I had the pleasure of meeting new friends and happily reconnecting with old ones.

However, all of this – and more – has left me feeling tired for several months; more than “go have a nap” tired, more like “too tired to fight any more” tired. This may partially explain my four colds in the last four months. (Although coughing for 2-3 weeks per month has done wonders for my abdominal muscles!)

Changes are definitely needed to get my health back, to create some balance, and to feel like a million bucks again.

For the next while, at least, I am committing to a four-hour work day without any crazy deadlines (no matter how urgent clients claim it is). This isn’t as drastic as Tim Ferris’ 4-Hour Workweek. (Is that even possible? Seriously?)

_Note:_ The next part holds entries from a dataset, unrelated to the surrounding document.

(* ===== verification/Datetime.v ===== *)
(** * Python's [datetime], as far as the sources use it

    Aware datetimes, [isoformat] and [fromisoformat], comparison and
    [datetime + timedelta].  Timestamps are stored in SQLite as the text of
    [isoformat] and compared there as text; [isoformat_compare] justifies that
    for the UTC timestamps every writer operation stores. *)

From S2P Require Import Prelude.
From Stdlib Require Import Ascii.

(** ** Decimal fields of fixed width *)

Definition digit_char (d : Z) : ascii := ascii_of_N (Z.to_N (48 + d)).

(** ["%0wd" % n] for [0 <= n < 10^w]. *)
Fixpoint zpad (w : nat) (n : Z) : string :=
  match w with
  | O => ""
  | S w' => String (digit_char ((n / 10 ^ Z.of_nat w') mod 10)) (zpad w' n)
  end.

Definition digit_val (c : ascii) : option Z :=
  let n := Z.of_N (N_of_ascii c) in
  if (48 <=? n) && (n <=? 57) then Some (n - 48) else None.

(** Exactly [w] decimal digits. *)
Fixpoint parse_digits (w : nat) (acc : Z) (s : string) : option (Z * string) :=
  match w with
  | O => Some (acc, s)
  | S w' =>
      match s with
      | "" => None
      | String c s' => d ← digit_val c; parse_digits w' (10 * acc + d) s'
      end
  end.

(** ** The datetime object *)

Record datetime : Type := mk_datetime {
  dt_year : Z; dt_month : Z; dt_day : Z;
  dt_hour : Z; dt_minute : Z; dt_second : Z; dt_micro : Z;
  dt_offset : option Z (* [utcoffset()] in microseconds, [None] when naive *)
}.

#[export] Instance datetime_eq_dec : EqDecision datetime.
Proof. solve_decision. Defined.

Definition is_leap (y : Z) : bool :=
  (y mod 4 =? 0) && (negb (y mod 100 =? 0) || (y mod 400 =? 0)).

Definition days_in_month (y m : Z) : Z :=
  if m =? 2 then (if is_leap y then 29 else 28)
  else if (m =? 4) || (m =? 6) || (m =? 9) || (m =? 11) then 30 else 31.

Definition days_before_year (y : Z) : Z :=
  (y - 1) * 365 + (y - 1) / 4 - (y - 1) / 100 + (y - 1) / 400.

Definition days_before_month_common (m : Z) : Z :=
  match m with
  | 1 => 0 | 2 => 31 | 3 => 59 | 4 => 90 | 5 => 120 | 6 => 151 | 7 => 181
  | 8 => 212 | 9 => 243 | 10 => 273 | 11 => 304 | 12 => 334 | _ => 0
  end.

Definition days_before_month (leap : bool) (m : Z) : Z :=
  days_before_month_common m + (if (2 <? m) && leap then 1 else 0).

(** [date.toordinal()]: day 1 is 0001-01-01. *)
Definition ymd2ord (y m d : Z) : Z :=
  days_before_year y + days_before_month (is_leap y) m + d.

Definition usec_per_day : Z := 86400000000.

Definition time_usec (h mi s us : Z) : Z := ((h * 60 + mi) * 60 + s) * 1000000 + us.

(** Microseconds since 0000-12-31T00:00 of the local clock reading. *)
Definition local_instant (d : datetime) : Z :=
  ymd2ord (dt_year d) (dt_month d) (dt_day d) * usec_per_day +
  time_usec (dt_hour d) (dt_minute d) (dt_second d) (dt_micro d).

(** The instant an aware datetime denotes: what [<], [<=], [==] and [-] use. *)
Definition instant (d : datetime) : Z :=
  local_instant d - default 0 (dt_offset d).

Definition dt_leb (a b : datetime) : bool := instant a <=? instant b.
Definition dt_ltb (a b : datetime) : bool := instant a <? instant b.

Definition in_range (lo n hi : Z) : bool := (lo <=? n) && (n <=? hi).

(** The range checks of the [datetime] and [timezone] constructors. *)
Definition valid_datetime (d : datetime) : bool :=
  in_range 1 (dt_year d) 9999 && in_range 1 (dt_month d) 12 &&
  in_range 1 (dt_day d) (days_in_month (dt_year d) (dt_month d)) &&
  in_range 0 (dt_hour d) 23 && in_range 0 (dt_minute d) 59 &&
  in_range 0 (dt_second d) 59 && in_range 0 (dt_micro d) 999999 &&
  match dt_offset d with
  | None => true
  | Some o => (- usec_per_day <? o) && (o <? usec_per_day)
  end.

Definition is_utc (d : datetime) : bool := bool_decide (dt_offset d = Some 0).

(** What [datetime.now(UTC)] and every validated timestamp satisfy. *)
Definition utc_valid (d : datetime) : bool := valid_datetime d && is_utc d.

(** ** [isoformat] *)

Definition format_offset (o : option Z) : string :=
  match o with
  | None => ""
  | Some o =>
      let a := Z.abs o in
      let ss := (a / 1000000) mod 60 in
      let us := a mod 1000000 in
      (if o <? 0 then "-" else "+") +:+ zpad 2 (a / 3600000000) +:+ ":" +:+
      zpad 2 ((a / 60000000) mod 60) +:+
      (if (ss =? 0) && (us =? 0) then "" else
        ":" +:+ zpad 2 ss +:+ (if us =? 0 then "" else "." +:+ zpad 6 us))
  end.

Definition isoformat (d : datetime) : string :=
  zpad 4 (dt_year d) +:+ "-" +:+ zpad 2 (dt_month d) +:+ "-" +:+ zpad 2 (dt_day d) +:+
  "T" +:+ zpad 2 (dt_hour d) +:+ ":" +:+ zpad 2 (dt_minute d) +:+ ":" +:+
  zpad 2 (dt_second d) +:+
  (if dt_micro d =? 0 then "" else "." +:+ zpad 6 (dt_micro d)) +:+
  format_offset (dt_offset d).

(** ** [fromisoformat]

    The extended calendar forms [YYYY-MM-DD[*HH[:MM[:SS[.f...]]][tz]]]; the basic
    and ISO-week forms of Python 3.11 are never written by this program and are
    not recognised here. *)

Definition expect (c : ascii) (s : string) : option string :=
  match s with
  | String c' s' => if bool_decide (c' = c) then Some s' else None
  | "" => None
  end.

(** The digits of a fraction: at least one; those after the sixth are dropped. *)
Fixpoint parse_fraction (w : nat) (acc : Z) (s : string) : Z * string :=
  match s with
  | String c s' =>
      match digit_val c with
      | Some d =>
          match w with
          | O => parse_fraction O acc s'
          | S w' => parse_fraction w' (10 * acc + d) s'
          end
      | None => (acc * 10 ^ Z.of_nat w, s)
      end
  | "" => (acc * 10 ^ Z.of_nat w, "")
  end.

Definition parse_opt_fraction (s : string) : option (Z * string) :=
  match s with
  | String c s' =>
      if bool_decide (c = "."%char) || bool_decide (c = ","%char) then
        match s' with
        | String c' _ => _ ← digit_val c'; Some (parse_fraction 6 0 s')
        | "" => None
        end
      else Some (0, s)
  | "" => Some (0, "")
  end.

(** [HH[:MM[:SS[.f...]]]] as hour, minute, second, microsecond. *)
Definition parse_hms (s : string) : option (Z * Z * Z * Z * string) :=
  '(h, s) ← parse_digits 2 0 s;
  match expect ":"%char s with
  | None => Some (h, 0, 0, 0, s)
  | Some s =>
      '(mi, s) ← parse_digits 2 0 s;
      match expect ":"%char s with
      | None => Some (h, mi, 0, 0, s)
      | Some s =>
          '(sec, s) ← parse_digits 2 0 s;
          '(us, s) ← parse_opt_fraction s;
          Some (h, mi, sec, us, s)
      end
  end.

Definition parse_offset (s : string) : option (option Z) :=
  match s with
  | "" => Some None
  | String c s' =>
      if bool_decide (c = "Z"%char) then (if bool_decide (s' = "") then Some (Some 0) else None)
      else
        sign ← (if bool_decide (c = "+"%char) then Some 1
                else if bool_decide (c = "-"%char) then Some (-1) else None);
        '(h, mi, sec, us, rest) ← parse_hms s';
        if bool_decide (rest = "") then Some (Some (sign * time_usec h mi sec us)) else None
  end.

Definition parse_isoformat (s : string) : option datetime :=
  '(y, s) ← parse_digits 4 0 s;
  s ← expect "-"%char s;
  '(mo, s) ← parse_digits 2 0 s;
  s ← expect "-"%char s;
  '(d, s) ← parse_digits 2 0 s;
  match s with
  | "" => Some (mk_datetime y mo d 0 0 0 0 None)
  | String _ s =>
      '(h, mi, sec, us, s) ← parse_hms s;
      o ← parse_offset s;
      Some (mk_datetime y mo d h mi sec us o)
  end.

Definition fromisoformat (s : string) : res datetime :=
  match parse_isoformat s with
  | Some d => if valid_datetime d then Ok d else Err (ValueError "Invalid isoformat string")
  | None => Err (ValueError "Invalid isoformat string")
  end.

(** ** [datetime + timedelta] *)

(** Month and day of the [n]-th day (from 0) of a year. *)
Definition month_day (leap : bool) (n : Z) : Z * Z :=
  let month := Z.shiftr (n + 50) 5 in
  let preceding := days_before_month leap month in
  if n <? preceding then
    let month := month - 1 in
    let preceding := preceding -
      (if (month =? 2) && leap then 29 else days_in_month 1 month) in
    (month, n - preceding + 1)
  else (month, n - preceding + 1).

Definition ord2ymd (n : Z) : Z * Z * Z :=
  let n := n - 1 in
  let n400 := n / 146097 in let n := n mod 146097 in
  let n100 := n / 36524 in let n := n mod 36524 in
  let n4 := n / 1461 in let n := n mod 1461 in
  let n1 := n / 365 in let n := n mod 365 in
  let year := n400 * 400 + 1 + n100 * 100 + n4 * 4 + n1 in
  if (n1 =? 4) || (n100 =? 4) then (year - 1, 12, 31)
  else
    let leap := (n1 =? 3) && (negb (n4 =? 24) || (n100 =? 3)) in
    let '(month, day) := month_day leap n in
    (year, month, day).

(** [d + timedelta(microseconds=delta)]; [OverflowError] outside the years 1..9999
    is not modelled. *)
Definition add_usec (d : datetime) (delta : Z) : datetime :=
  let t := local_instant d + delta in
  let '(y, mo, day) := ord2ymd (t / usec_per_day) in
  let r := t mod usec_per_day in
  mk_datetime y mo day (r / 3600000000) ((r / 60000000) mod 60) ((r / 1000000) mod 60)
    (r mod 1000000) (dt_offset d).

(** ** Digits: parsing and order *)

Lemma append_cons c s t : String c s +:+ t = String c (s +:+ t).
Proof. done. Qed.

Lemma append_nil_r s : s +:+ "" = s.
Proof. induction s as [|c s IH]; [done|]. by rewrite append_cons, IH. Qed.

Lemma append_nil_l s : "" +:+ s = s.
Proof. done. Qed.

Lemma digit_val_char d : 0 <= d < 10 -> digit_val (digit_char d) = Some d.
Proof.
  intros Hd. assert (Forall (fun d => digit_val (digit_char d) = Some d) (seqZ 0 10)) as HF.
  { by repeat constructor. }
  rewrite Forall_forall in HF. apply HF, elem_of_seqZ. lia.
Qed.

Lemma digit_compare d e :
  0 <= d < 10 -> 0 <= e < 10 -> Ascii.compare (digit_char d) (digit_char e) = (d ?= e).
Proof.
  intros Hd He. unfold Ascii.compare, digit_char.
  rewrite !N_ascii_embedding by lia.
  by rewrite <- N2Z.inj_compare, !Z2N.id, Z.add_compare_mono_l by lia.
Qed.

Lemma pow10_pos w : 0 < 10 ^ Z.of_nat w.
Proof. apply Z.pow_pos_nonneg; lia. Qed.

Lemma pow10_S w : 10 ^ Z.of_nat (S w) = 10 * 10 ^ Z.of_nat w.
Proof. rewrite Nat2Z.inj_succ, Z.pow_succ_r; lia. Qed.

(** The leading digit and the rest. *)
Lemma mod_pow10_S n w :
  n mod 10 ^ Z.of_nat (S w) =
  (n / 10 ^ Z.of_nat w) mod 10 * 10 ^ Z.of_nat w + n mod 10 ^ Z.of_nat w.
Proof.
  rewrite pow10_S, Z.mul_comm, Z.rem_mul_r; [lia| |lia].
  pose proof (pow10_pos w). lia.
Qed.

Lemma parse_digits_zpad w n acc s :
  parse_digits w acc (zpad w n +:+ s) =
  Some (acc * 10 ^ Z.of_nat w + n mod 10 ^ Z.of_nat w, s).
Proof.
  revert acc. induction w as [|w IH]; intros acc.
  - simpl. rewrite Z.mod_1_r. do 2 f_equal. lia.
  - cbn [zpad]. rewrite append_cons. cbn [parse_digits].
    rewrite digit_val_char by (apply Z.mod_pos_bound; lia).
    simpl. rewrite IH, mod_pow10_S, pow10_S. do 2 f_equal. lia.
Qed.

Lemma parse_zpad w n s :
  0 <= n < 10 ^ Z.of_nat w -> parse_digits w 0 (zpad w n +:+ s) = Some (n, s).
Proof. intros Hn. rewrite parse_digits_zpad, Z.mod_small by done. done. Qed.

(** Lexicographic combination of two comparisons. *)
Definition lex (c d : comparison) : comparison := match c with Eq => d | _ => c end.

Lemma lex_assoc c d e : lex (lex c d) e = lex c (lex d e).
Proof. by destruct c. Qed.

(** Lexicographic comparison of [(a, x)] and [(b, y)] is comparison of the
    mixed-radix numbers. *)
Lemma lex_compare k a b x y :
  0 <= x < k -> 0 <= y < k -> lex (a ?= b) (x ?= y) = (a * k + x ?= b * k + y).
Proof.
  intros Hx Hy. unfold lex. destruct (Z.compare_spec a b) as [->|Hl|Hg].
  - by rewrite Z.add_compare_mono_l.
  - symmetry. apply Z.compare_lt_iff. nia.
  - symmetry. apply Z.compare_gt_iff. nia.
Qed.

Lemma zpad_compare w n m s t :
  0 <= n < 10 ^ Z.of_nat w -> 0 <= m < 10 ^ Z.of_nat w ->
  String.compare (zpad w n +:+ s) (zpad w m +:+ t) = lex (n ?= m) (String.compare s t).
Proof.
  intros Hn Hm. rewrite <- (Z.mod_small n (10 ^ Z.of_nat w)) at 2 by done.
  rewrite <- (Z.mod_small m (10 ^ Z.of_nat w)) at 2 by done. clear Hn Hm.
  induction w as [|w IH]; [by rewrite !Z.mod_1_r|].
  cbn [zpad]. rewrite !append_cons. cbn [String.compare]. rewrite IH, !mod_pow10_S.
  rewrite digit_compare by (apply Z.mod_pos_bound; lia).
  pose proof (Z.mod_pos_bound n (10 ^ Z.of_nat w) (pow10_pos w)).
  pose proof (Z.mod_pos_bound m (10 ^ Z.of_nat w) (pow10_pos w)).
  erewrite <- lex_compare by eassumption.
  rewrite lex_assoc. unfold lex at 2.
  by destruct (Z.compare ((n / _) mod 10) _).
Qed.

(** ** Calendar arithmetic *)

Lemma in_range_spec lo n hi : in_range lo n hi = true <-> lo <= n <= hi.
Proof. unfold in_range. lia. Qed.

Lemma in_range_elem lo n hi : in_range lo n hi = true -> n ∈ seqZ lo (hi - lo + 1).
Proof. rewrite in_range_spec, elem_of_seqZ. lia. Qed.

Lemma utc_valid_bounds d :
  utc_valid d = true ->
  1 <= dt_year d <= 9999 /\ 1 <= dt_month d <= 12 /\
  1 <= dt_day d <= days_in_month (dt_year d) (dt_month d) /\
  0 <= dt_hour d <= 23 /\ 0 <= dt_minute d <= 59 /\ 0 <= dt_second d <= 59 /\
  0 <= dt_micro d <= 999999 /\ dt_offset d = Some 0.
Proof.
  unfold utc_valid, valid_datetime, is_utc.
  rewrite !andb_true_iff, !in_range_spec, bool_decide_eq_true. tauto.
Qed.

(** The twelve months, as a case analysis. *)
Lemma month_cases m :
  1 <= m <= 12 -> m ∈ [1; 2; 3; 4; 5; 6; 7; 8; 9; 10; 11; 12].
Proof. intros. apply (elem_of_seqZ 1 12). lia. Qed.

In preparation for keeping me focused and on task, I have created two columns with the question “Am I Doing What I Should Be Doing Now?”. In the “Yes” column, I have listed:

  • Client work
  • Writing blog posts or other content
  • Research
  • Webinars
  • Relevant Tweet chats
  • Marketing activities (if I must)
  • Paying bills
  • Filing papers
  • Bookkeeping
  • Packaging books
  • Work-related email

In the “No” column:

  • Twitter, other than to share posts and other “just can’t wait!” tweets
  • Facebook
  • Housework
  • Personal email
  • Google+ without a real purpose

My plan is to work from 10 (realistically) until 2. By focusing on work tasks for four hours, without interruptions, I am hoping that I will be as equally productive as sitting here all day.

I will break for lunch when my stomach tells me it is lunchtime – typically around 2:30. I will hang out with friends and family on Twitter, Facebook and email while eating lunch.

After a reasonable amount of time at the virtual water cooler, I plan on doing something radical: turning off my computer! …and going to do something else. It might be:

  • Doing scheduled housework
  • Decluttering a specific nook or cranny
  • Trying something new in the kitchen (Did I just say that? Publicly? Oops.)
  • Napping with my kitty
  • Reading a book
  • Going out
  • Exercising
  • Connecting with local friends
  • Anything that isn’t on the computer

I might turn on my computer again later in the day; my second book is begging to be written. Or, I might be content doing whatever I am doing and leave it off until the next day.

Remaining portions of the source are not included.